Presentation on theme: "King James VI of Scotland and I of England By: Sonja Solomon."— Presentation transcript:
King James VI of Scotland and I of England By: Sonja Solomon
Early Life Born: June 19 th, 1566 in Edinburgh Castle in Scotland Mother: Mary Stuart, more common known as Mary Queen of Scots Father: Lord Darnley Only Child Name “Charles James” came from James’ godfather Charles IX of France Lord Darnley and Mary Queen of Scots Edinburgh Castle
Early Life continued He automatically became Duke of Rothesay and the Prince/Great Steward of Scotland when he was born. His father, Lord Darnley, was murdered in Feb. of 1567. Mary remarried and quickly became unpopular. In July of 1567, Mary was arrested, imprisoned, and forced to give up the Scottish throne to James, who was still an infant.
Childhood On July 29 th, 1567, James was formally crowned James VI, King of Scotland, at the age of 13 months. While he was young, regents held the power of the throne. By age 8, James was fluent in French, Latin, and some English. He was brought up with Protestant teachings, which were against most of the Catholic Scottish ruling class.

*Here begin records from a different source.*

Lemma word_clear_spec w j : 0 <= w < 2 ^ 32 -> 0 <= j < 32 ->
  exists w', krhino_bitmap_clear [w] (31 - j) = Some [w'] /\ 0 <= w' < 2 ^ 32 /\
    forall i, 0 <= i < 32 -> Z.testbit w' i = negb (bool_decide (i = j)) && Z.testbit w i.
Proof.
  intros Hw Hj. destruct (krhino_bitmap_clear_spec [w] (31 - j)) as (bm & -> & Hok & Hlen & Hb);
    [by apply words_ok_word|cbn; lia|]. destruct bm as [|w' [|]]; try done. exists w'. split; [done|].
  split; [by inversion Hok|]. intros i Hi. rewrite <- (bm_bit_word w'), <- (bm_bit_word w), Hb by lia. do 2 f_equal.
  apply bool_decide_ext. lia.
Qed.
Lemma wp_word_set w j (Q : Z -> hstate -> Prop) s : 0 <= w < 2 ^ 32 -> 0 <= j < 32 ->
  (forall w', 0 <= w' < 2 ^ 32 -> (forall i, 0 <= i < 32 -> Z.testbit w' i = bool_decide (i = j) || Z.testbit w i) -> Q w' s) ->
  wp (word_set w (31 - j)) Q s.
Proof.
  intros Hw Hj HQ. destruct (word_set_spec w j Hw Hj) as (w' & E & Hw' & Hb). unfold word_set. rewrite E.
  by apply HQ.
Qed.

Lemma wp_word_clear w j (Q : Z -> hstate -> Prop) s : 0 <= w < 2 ^ 32 -> 0 <= j < 32 ->
  (forall w', 0 <= w' < 2 ^ 32 -> (forall i, 0 <= i < 32 -> Z.testbit w' i = negb (bool_decide (i = j)) && Z.testbit w i) -> Q w' s) ->
  wp (word_clear w (31 - j)) Q s.
Proof.
  intros Hw Hj HQ. destruct (word_clear_spec w j Hw Hj) as (w' & E & Hw' & Hb). unfold word_clear. rewrite E.
  by apply HQ.
Qed.

(** a word is 0 when none of its bits is set *)
Lemma word_zero w : 0 <= w < 2 ^ 32 -> (forall i, 0 <= i < 32 -> Z.testbit w i = false) -> w = 0.
Proof.
  intros Hw Hb. apply Z.bits_inj'. intros i Hi. rewrite Z.bits_0. destruct (Z.lt_ge_cases i 32); [by apply Hb|].
  apply word_range_testbit in Hw as [_ Hw]. by apply Hw.
Qed.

Marriage King James married Princess Anne of Denmark and Norway in 1589. The couple had 8 living children but only 3 survived infancy. His children were; Henry, Prince of Wales, who died at age 19 from typhoid, Charles, who would later become Charles I and succeed his father, and Elizabeth, who would later become Queen of Bohemia. Princess Anne of Denmark
Ascent to English Throne James and his mother, Mary, were both close relatives of Queen Elizabeth, so they had a good chance of becoming the next ruler. Mary was executed in 1587 for suspected association with a plot to kill Elizabeth. Queen Elizabeth I died in 1603. James and Anne were named King and Queen of England on July 25 th, 1603 at Westminster Abbey.
Rule of England Scotland and England had been rivals for many hundreds of years as they were both situated on the same island. James was not very popular in England because of his Scottish upbringing. He was also unpopular due to his personality. He was selfish, witty, and fiercely believed in the divine right of Kings.
Rule of England continued James was not popular with Parliament either. He was a huge spender and often favored people he was fond of. He gave away land and money to people he liked even if they didn’t deserve the gifts. The relationship between James and Parliament slowly degraded throughout James’ rule. James began to love the theater through his wife, Anne. He became a patron of Shakespeare’s company which changed their name to The King’s Men in honor of the King.
Gunpowder Plot of 1605 On November 5, 1605, several men were caught trying to blow up the House of Lords on a day when the king was to open session. The criminals were caught and executed but their plot sparked suspicion from the King and an anti-Catholic wave that spread through England.
Published Works Some of James’ published books include –The Essays of a Prentice in the Divine Art –His Majesties Poetical Exercises at Vacant –True Law of Free Monarchy He also wrote poems to his lovers (who were not always women). In 1611, James published an authorized version of the Bible known as the King James Edition. This edition of the Bible was translated into English.
Anne’s Death and James’ fall in power Queen Anne died in 1619 and was buried at Westminster Abbey. James became senile in the last years of his reign. Before he died, James left his successor a foreign war, and events that would lead to an English Civil War.
Death and Succession King James died at Theobald’s House in 1625. His death was probably brought on by kidney failure or stroke. He was buried in Westminster Abbey. His son, Charles, succeeded James and became known as Charles I. James had ruled Scotland for 58 years and England for 22 years.